Potency Changes: Adjusting hormone or receptor levels affects hormonal potency.
Insulin
Source: Released from pancreas when blood glucose increases post-meal.
Functions:
Signals cells to uptake glucose for glycolysis or store as glycogen, thereby lowering blood glucose.
Promotes protein synthesis.
Insulin Resistance: Impaired signaling leads to elevated blood glucose and risk of Type 2 diabetes.
Exercise and Insulin
Exercise lowers insulin production due to cellular energy needs.
Promotes lipolysis (fat breakdown) and increases muscle sensitivity to insulin due to GLUT4 transporter activation.
Glucagon
Source: Released from pancreas when glucose levels are low.
Function: Opposite of insulin; stimulates glycogenolysis and gluconeogenesis to increase blood glucose levels.
Exercise Impact: Glucagon levels rise during exercise to maintain blood glucose.
Growth Hormone
Source: Secreted by anterior pituitary.
Role: Crucial for growth and exercise metabolism; promotes fat metabolism for ATP production and protein synthesis.
Exercise Impact: Levels increase during both resistance and aerobic exercise - higher intensities lead to more significant releases.
Thyroid Hormone (T3 and T4)
Source: Released in response to TSH from anterior pituitary.
Function: Increases metabolic rate, oxygen consumption, and overall metabolism via glycolysis and lipolysis.
Exercise Effect: Exercise stimulates TSH, leading to increased T3 and T4 levels.
Dysfunction: Hypothyroidism can cause exercise intolerance.
Cortisol
Source: Secreted by adrenal cortex; a key stress hormone.
Functions: Immunosuppression, inflammation reduction, protein degradation, lipolysis, and gluconeogenesis.
Exercise Response: Levels increase with exercise intensity; initially rise then fall after 20-30 minutes.
Catecholamines (Epinephrine and Norepinephrine)

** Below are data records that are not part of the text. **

Lemma quiet_try_catch (c : M A) (h : error -> M A) :
  quiet P c -> (forall e, quiet P (h e)) -> quiet P (try_catch c h).
Proof.
  intros Hc Hh w. unfold try_catch. destruct (Hc w) as [evs [E F]].
  destruct (c w) as [[a|err] w1]; simpl in E; subst w1.
  - exists evs. split; [reflexivity | exact F].
  - destruct (Hh err (mkWorld (fs w) (env w) (log w ++ evs))) as [evs' [E' F']].
    simpl in E'. exists (evs ++ evs'). rewrite E', app_assoc.
    split; [reflexivity | apply Forall_app; split; assumption].
Qed.

Lemma ensures_ret (Q : A -> Prop) (a : A) : Q a -> ensures Q (ret a).
Proof. intros H w a' w' [= <- _]. exact H. Qed.

Lemma ensures_throw (Q : A -> Prop) (msg : string) : ensures Q (throw msg).
Proof. intros w a w' [=]. Qed.

Lemma ensures_bind (Q : B -> Prop) (c : M A) (k : A -> M B) :
  (forall a, ensures Q (k a)) -> ensures Q (bind c k).
Proof.
  intros Hk w b w'. unfold bind. destruct (c w) as [[a|err] w1]; [|discriminate].
  apply Hk.
Qed.

End Combinators.

Lemma quiet_mapM {A B : Type} (P : event -> Prop) (f : A -> M B) (l : list A) :
  (forall x, quiet P (f x)) -> quiet P (mapM f l).
Proof.
  intros H. induction l as [|x l IH]; simpl.
  - apply quiet_ret.
  - apply quiet_bind; [apply H | intros y].
    apply quiet_bind; [exact IH | intros ys; apply quiet_ret].
Qed.

(** One step of a proof that a computation is [quiet]: split a bind, close a
    primitive, or take a conditional apart. *)
Ltac quiet_step :=
  lazymatch goal with
  | |- quiet _ (bind _ _) => apply quiet_bind; [|intros]
  | |- quiet _ (try_catch _ _) => apply quiet_try_catch; [|intros]
  | |- quiet _ (ret _) => apply quiet_ret
  | |- quiet _ (throw _) => apply quiet_throw
  | |- quiet _ get_fs => apply quiet_get_fs
  | |- quiet _ get_env => apply quiet_get_env
  | |- quiet _ get_log => apply quiet_get_log
  | |- quiet _ (emit _) => apply quiet_emit; try (simpl; intuition congruence)
  | |- quiet _ (mapM _ _) => apply quiet_mapM; intros
  | |- quiet _ (if ?b then _ else _) => destruct b
  | |- quiet _ (match ?x with _ => _ end) => destruct x
  end.
(** [event["target"]["port"]], read the way the port block reads it. *)
Definition target_port (event : dict) : result value :=
  target ← get (VDict event) "target" (VDict []);
  get target "port" VNone.

(** The probes hold no SSH banner, and no HTTP [Server] header that names
    nginx or apache. *)
Definition quiet_probes (event : dict) : bool :=
  match dict_lookup "probes" event with
  | None => true
  | Some (VDict probes) =>
      negb (dict_mem "ssh_banner" probes) &&
      match dict_lookup "http" probes with
      | None => true
      | Some http =>
          match (headers ← get http "headers" (VDict []); get headers "Server" (VStr "")) with
          | Ok (VStr server) =>
              negb (str_contains "nginx" (lower server) || str_contains "apache" (lower server))
          | _ => false
          end
      end
  | Some _ => false
  end.

(** The enrichment dict of an event. *)
Definition enrichment_of (event : dict) : option dict :=
  match dict_lookup "enrichment" event with
  | Some (VDict e) => Some e
  | _ => None
  end.

Definition no_cve_matches (enrichment : dict) : bool :=
  match dict_lookup "cve_matches" enrichment with
  | None | Some (VList []) => true
  | Some _ => false
  end.

Definition no_tls_cert (enrichment : dict) : bool := negb (dict_mem "tls_cert" enrichment).

(** The country name of the GeoIP result, [None] when it has none. *)
Definition geoip_country (enrichment : dict) : option value :=
  match dict_lookup "geoip" enrichment with
  | Some (VDict g) =>
      Some (match dict_lookup "country_name" g with Some c => c | None => VNone end)
  | _ => None
  end.

(** A GeoIP result counts as public when its country name is none of
    [markers]. *)
Definition public_geoip (markers : list string) (enrichment : dict) : bool :=
  match geoip_country enrichment with
  | Some c => negb (in_strs c markers)
  | None => false
  end.

(** The end-to-end example: a Telnet target, quiet probes, no certificate,
    no CVE match and a public GeoIP result. *)
Definition telnet_example (markers : list string) (event : dict) : bool :=
  match target_port event with Ok (VInt port) => port =? 23 | _ => false end &&
  quiet_probes event &&
  match enrichment_of event with
  | Some e => no_cve_matches e && no_tls_cert e && public_geoip markers e
  | None => false
  end.

(** The two markers the specification names, and the three the scorer
    tests. *)
Definition spec_markers : list string := ["PRIVATE"; "UNKNOWN"].
Definition scorer_markers : list string := ["PRIVATE"; "LOCALHOST"; "UNKNOWN"].

(** Sample events and an evaluation time. *)
Definition new_year_2026 : datetime.t := datetime.mk 2026 1 1 0 0 0 0 (Some 0).
(** * java_util_zip_Deflater.cpp: the native half of java.util.zip.Deflater

    A shallow embedding of luni/src/main/native/java_util_zip_Deflater.cpp.
    The native methods run against three stores: the JNI environment (the
    pending exception and the fields of the Java-side Deflater objects), the
    native heap holding the NativeZipStream objects that handles point to, and
    the byte memory that the compression engine reads and writes.  The
    engine (zlib) is outside the file: it is an interface whose functions take
    the z_stream by value and give back the status and the updated stream.
    Deflater_setDictionaryImpl and Deflater_setInputImpl only forward to
    members of NativeZipStream (zip.h) and are left out. *)

From Stdlib Require Import ZArith String List Lia.
From stdpp Require Import base option gmap.

Local Open Scope Z_scope.

(** ** Machine integers

  jint and jlong are two's complement, uInt is unsigned; a conversion keeps
  the low bits. *)
Module MachineInt.

Definition wrap_signed (bits x : Z) : Z :=
  (x + 2 ^ (bits - 1)) mod 2 ^ bits - 2 ^ (bits - 1).

Definition wrap_unsigned (bits x : Z) : Z := x mod 2 ^ bits.

Definition to_jint (x : Z) : Z := wrap_signed 32 x.
Definition to_jlong (x : Z) : Z := wrap_signed 64 x.
Definition to_uInt (x : Z) : Z := wrap_unsigned 32 x.

Definition is_jint (x : Z) : Prop := - 2 ^ 31 <= x < 2 ^ 31.

End MachineInt.
Export MachineInt.

(** ** zlib.h: what the adapter sees of the engine *)
Module Zlib.

Definition Z_OK : Z := 0.
Definition Z_STREAM_END : Z := 1.
Definition Z_NEED_DICT : Z := 2.
Definition Z_ERRNO : Z := -1.
Definition Z_STREAM_ERROR : Z := -2.
Definition Z_DATA_ERROR : Z := -3.
Definition Z_MEM_ERROR : Z := -4.
Definition Z_BUF_ERROR : Z := -5.
Definition Z_VERSION_ERROR : Z := -6.

Definition Z_NO_FLUSH : Z := 0.
Definition Z_SYNC_FLUSH : Z := 2.
Definition Z_FULL_FLUSH : Z := 3.
Definition Z_FINISH : Z := 4.

Definition Z_DEFLATED : Z := 8.
(** The defaults named in the comment of Deflater_createStream:
    windowBits=15 and memLevel=8. *)
Definition DEF_WBITS : Z := 15.
Definition DEF_MEM_LEVEL : Z := 8.

(** z_stream: cursors are addresses, [state] is the engine's private
    working state. *)
Record z_stream {internal_state : Type} := mk_z_stream {
  next_in : Z;
  avail_in : Z;
  total_in : Z;
  next_out : Z;
  avail_out : Z;
  total_out : Z;
  adler : Z;
  state : internal_state
}.
Arguments z_stream : clear implicits.
Arguments mk_z_stream {internal_state}.

Definition set_next_out {I} (v : Z) (s : z_stream I) : z_stream I :=
  mk_z_stream (next_in s) (avail_in s) (total_in s) v (avail_out s)
              (total_out s) (adler s) (state s).

Definition set_avail_out {I} (v : Z) (s : z_stream I) : z_stream I :=
  mk_z_stream (next_in s) (avail_in s) (total_in s) (next_out s) v
              (total_out s) (adler s) (state s).

(** The engine entry points the adapter calls.  Each takes the stream and
    the byte memory and gives back the status code with both updated. *)
Class Engine (internal_state memory : Type) := {
  deflateInit2 : z_stream internal_state -> Z -> Z -> Z -> Z -> Z -> memory ->
                 Z * z_stream internal_state * memory;
  deflate : z_stream internal_state -> Z -> memory ->
            Z * z_stream internal_state * memory;
  deflateReset : z_stream internal_state -> memory ->
                 Z * z_stream internal_state * memory;
  deflateParams : z_stream internal_state -> Z -> Z -> memory ->
                  Z * z_stream internal_state * memory;
  deflateEnd : z_stream internal_state -> memory ->
               Z * z_stream internal_state * memory;
  zError : Z -> string
}.

(** One engine invocation, with the arguments as passed. *)
Inductive EngineCall {internal_state : Type} :=
| Call_deflateInit2 (strm : z_stream internal_state)
                    (level method windowBits memLevel strategy : Z)
| Call_deflate (strm : z_stream internal_state) (flush : Z)
| Call_deflateReset (strm : z_stream internal_state)
| Call_deflateParams (strm : z_stream internal_state) (level strategy : Z)
| Call_deflateEnd (strm : z_stream internal_state).
Arguments EngineCall : clear implicits.

End Zlib.
Export Zlib.

(** ** The runtime side: exceptions, Java objects, native objects *)
Module Jni.

(** References to Java objects and arrays are opaque numbers, 0 for null. *)
Abbreviation jobject := Z (only parsing).
Abbreviation jbyteArray := Z (only parsing).

Record Throwable := mk_Throwable {
  className : string;
  message : option string
}.

(** The two fields of java.util.zip.Deflater written from native code:
    "finished" (Z) and "inRead" (I). *)
Record DeflaterFields := mk_DeflaterFields {
  finished : bool;
  inRead : Z
}.

(** Modelled from the spec: NativeZipStream (zip.h, not among the sources)
    wraps one engine stream context; the file uses its member [stream]
    only. *)
Record NativeZipStream {internal_state : Type} := mk_NativeZipStream {
  stream : z_stream internal_state
}.
Arguments NativeZipStream : clear implicits.
Arguments mk_NativeZipStream {internal_state}.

Function: Enhance fight or flight response, increase metabolism, and regulate glucose and fat metabolism.
Exercise Threshold: Levels increase during exercise above 50% of VO2 max.
Estrogen and Testosterone
Estrogen
Source: Released from ovaries; influences fat oxidation versus glucose oxidation.
Exercise Effect: Acute exercise can increase estrogen levels, potentially affecting hormonal responses in males and females.
Testosterone
Source: Released from testes; anabolic hormone promoting growth and protein synthesis.
Exercise Levels: Increases with intensity in men; minimal changes in women and children.
Appetite Hormones
Hormones regulating appetite and caloric consumption include PYY, GLP-1, CCK, Leptin (satiety) and Ghrelin (hunger).
Exercise Influence: Reduces ghrelin and increases satiety hormones, leading to decreased hunger post-exercise.
Carbohydrate Regulation
Requirements for Glycolysis:
Glucose availability in blood and uptake by working tissues (muscles).
Hormonal Influence: Glucagon, epinephrine, norepinephrine, cortisol, growth hormone, T3/T4 drive up blood glucose.
Fat Regulation
Lipolysis requires decreased insulin levels and increased levels of catecholamines, growth hormone, and cortisol to promote fatty acid oxidation.
Conclusion
Understanding hormone interactions and their responses to exercise is essential for optimizing metabolic function and health.